- Goal of the exercise -
Nothing but the lines from the one containing "rewrite bind_assoc. unfold" through the last line of the entries should appear in the output, each verbatim.

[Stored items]
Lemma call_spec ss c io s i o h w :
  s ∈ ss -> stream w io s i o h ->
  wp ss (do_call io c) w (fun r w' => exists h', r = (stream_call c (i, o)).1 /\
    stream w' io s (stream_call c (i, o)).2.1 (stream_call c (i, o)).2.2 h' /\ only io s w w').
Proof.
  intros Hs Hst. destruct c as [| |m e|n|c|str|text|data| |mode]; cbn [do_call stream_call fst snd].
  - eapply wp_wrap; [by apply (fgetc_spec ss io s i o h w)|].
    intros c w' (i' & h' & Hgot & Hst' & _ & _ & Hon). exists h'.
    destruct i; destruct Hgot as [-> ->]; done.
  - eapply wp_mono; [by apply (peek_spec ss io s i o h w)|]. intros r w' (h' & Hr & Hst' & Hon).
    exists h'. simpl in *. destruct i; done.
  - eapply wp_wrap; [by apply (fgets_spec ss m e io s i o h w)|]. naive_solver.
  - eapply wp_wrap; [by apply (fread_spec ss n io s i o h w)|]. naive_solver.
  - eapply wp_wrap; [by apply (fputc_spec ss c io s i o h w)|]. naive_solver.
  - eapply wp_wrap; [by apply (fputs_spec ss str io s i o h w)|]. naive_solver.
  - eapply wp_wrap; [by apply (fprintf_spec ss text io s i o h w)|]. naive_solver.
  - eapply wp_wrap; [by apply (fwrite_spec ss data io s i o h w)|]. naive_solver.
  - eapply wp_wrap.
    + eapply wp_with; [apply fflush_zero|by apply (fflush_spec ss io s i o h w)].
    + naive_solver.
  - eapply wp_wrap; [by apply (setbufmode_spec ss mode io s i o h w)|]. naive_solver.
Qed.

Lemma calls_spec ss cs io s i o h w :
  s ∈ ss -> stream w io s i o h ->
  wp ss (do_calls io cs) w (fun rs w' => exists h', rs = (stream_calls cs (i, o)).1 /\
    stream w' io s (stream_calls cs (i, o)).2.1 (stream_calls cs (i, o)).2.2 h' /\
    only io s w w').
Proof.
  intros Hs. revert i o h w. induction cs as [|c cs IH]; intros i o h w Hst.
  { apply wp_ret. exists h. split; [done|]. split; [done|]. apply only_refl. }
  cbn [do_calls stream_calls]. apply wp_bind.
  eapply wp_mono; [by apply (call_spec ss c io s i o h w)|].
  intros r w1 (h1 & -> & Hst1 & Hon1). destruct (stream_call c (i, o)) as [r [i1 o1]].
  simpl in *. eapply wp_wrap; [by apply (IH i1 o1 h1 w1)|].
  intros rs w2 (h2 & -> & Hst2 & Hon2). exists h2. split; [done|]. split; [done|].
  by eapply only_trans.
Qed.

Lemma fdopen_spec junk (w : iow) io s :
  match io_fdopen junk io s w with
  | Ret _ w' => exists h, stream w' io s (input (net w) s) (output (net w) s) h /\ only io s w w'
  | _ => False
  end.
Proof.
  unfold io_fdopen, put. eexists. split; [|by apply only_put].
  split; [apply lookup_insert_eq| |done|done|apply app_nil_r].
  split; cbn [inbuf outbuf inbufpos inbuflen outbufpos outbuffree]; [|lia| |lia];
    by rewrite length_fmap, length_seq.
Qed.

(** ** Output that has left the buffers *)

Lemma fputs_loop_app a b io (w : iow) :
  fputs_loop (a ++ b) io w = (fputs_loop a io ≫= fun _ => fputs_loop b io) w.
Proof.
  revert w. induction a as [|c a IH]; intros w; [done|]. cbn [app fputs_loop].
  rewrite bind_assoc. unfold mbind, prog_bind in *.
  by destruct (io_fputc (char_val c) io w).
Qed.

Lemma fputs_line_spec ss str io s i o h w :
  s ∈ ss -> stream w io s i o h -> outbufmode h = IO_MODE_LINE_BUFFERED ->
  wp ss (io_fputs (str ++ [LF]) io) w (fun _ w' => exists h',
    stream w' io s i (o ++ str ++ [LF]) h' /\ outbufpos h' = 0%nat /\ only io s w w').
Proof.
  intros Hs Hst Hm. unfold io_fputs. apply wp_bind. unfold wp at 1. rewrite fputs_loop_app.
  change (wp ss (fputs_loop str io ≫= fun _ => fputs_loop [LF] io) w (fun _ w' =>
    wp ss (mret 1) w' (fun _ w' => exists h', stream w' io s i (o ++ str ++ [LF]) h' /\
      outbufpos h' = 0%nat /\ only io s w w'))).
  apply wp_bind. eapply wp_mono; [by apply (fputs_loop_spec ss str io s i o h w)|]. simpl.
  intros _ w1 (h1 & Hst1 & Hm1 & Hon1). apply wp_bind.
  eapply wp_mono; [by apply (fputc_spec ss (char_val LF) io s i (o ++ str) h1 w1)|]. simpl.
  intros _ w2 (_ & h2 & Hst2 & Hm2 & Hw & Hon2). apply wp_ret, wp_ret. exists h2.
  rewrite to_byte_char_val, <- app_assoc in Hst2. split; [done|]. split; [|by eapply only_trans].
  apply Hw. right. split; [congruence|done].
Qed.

- Answer to the exercise -
  rewrite bind_assoc. unfold mbind, prog_bind in *.
  by destruct (io_fputc (char_val c) io w).
Qed.

Lemma fputs_line_spec ss str io s i o h w :
  s ∈ ss -> stream w io s i o h -> outbufmode h = IO_MODE_LINE_BUFFERED ->
  wp ss (io_fputs (str ++ [LF]) io) w (fun _ w' => exists h',
    stream w' io s i (o ++ str ++ [LF]) h' /\ outbufpos h' = 0%nat /\ only io s w w').
Proof.
  intros Hs Hst Hm. unfold io_fputs. apply wp_bind. unfold wp at 1. rewrite fputs_loop_app.
  change (wp ss (fputs_loop str io ≫= fun _ => fputs_loop [LF] io) w (fun _ w' =>
    wp ss (mret 1) w' (fun _ w' => exists h', stream w' io s i (o ++ str ++ [LF]) h' /\
      outbufpos h' = 0%nat /\ only io s w w'))).
  apply wp_bind. eapply wp_mono; [by apply (fputs_loop_spec ss str io s i o h w)|]. simpl.
  intros _ w1 (h1 & Hst1 & Hm1 & Hon1). apply wp_bind.
  eapply wp_mono; [by apply (fputc_spec ss (char_val LF) io s i (o ++ str) h1 w1)|]. simpl.
  intros _ w2 (_ & h2 & Hst2 & Hm2 & Hw & Hon2). apply wp_ret, wp_ret. exists h2.
  rewrite to_byte_char_val, <- app_assoc in Hst2. split; [done|]. split; [|by eapply only_trans].
  apply Hw. right. split; [congruence|done].
Qed.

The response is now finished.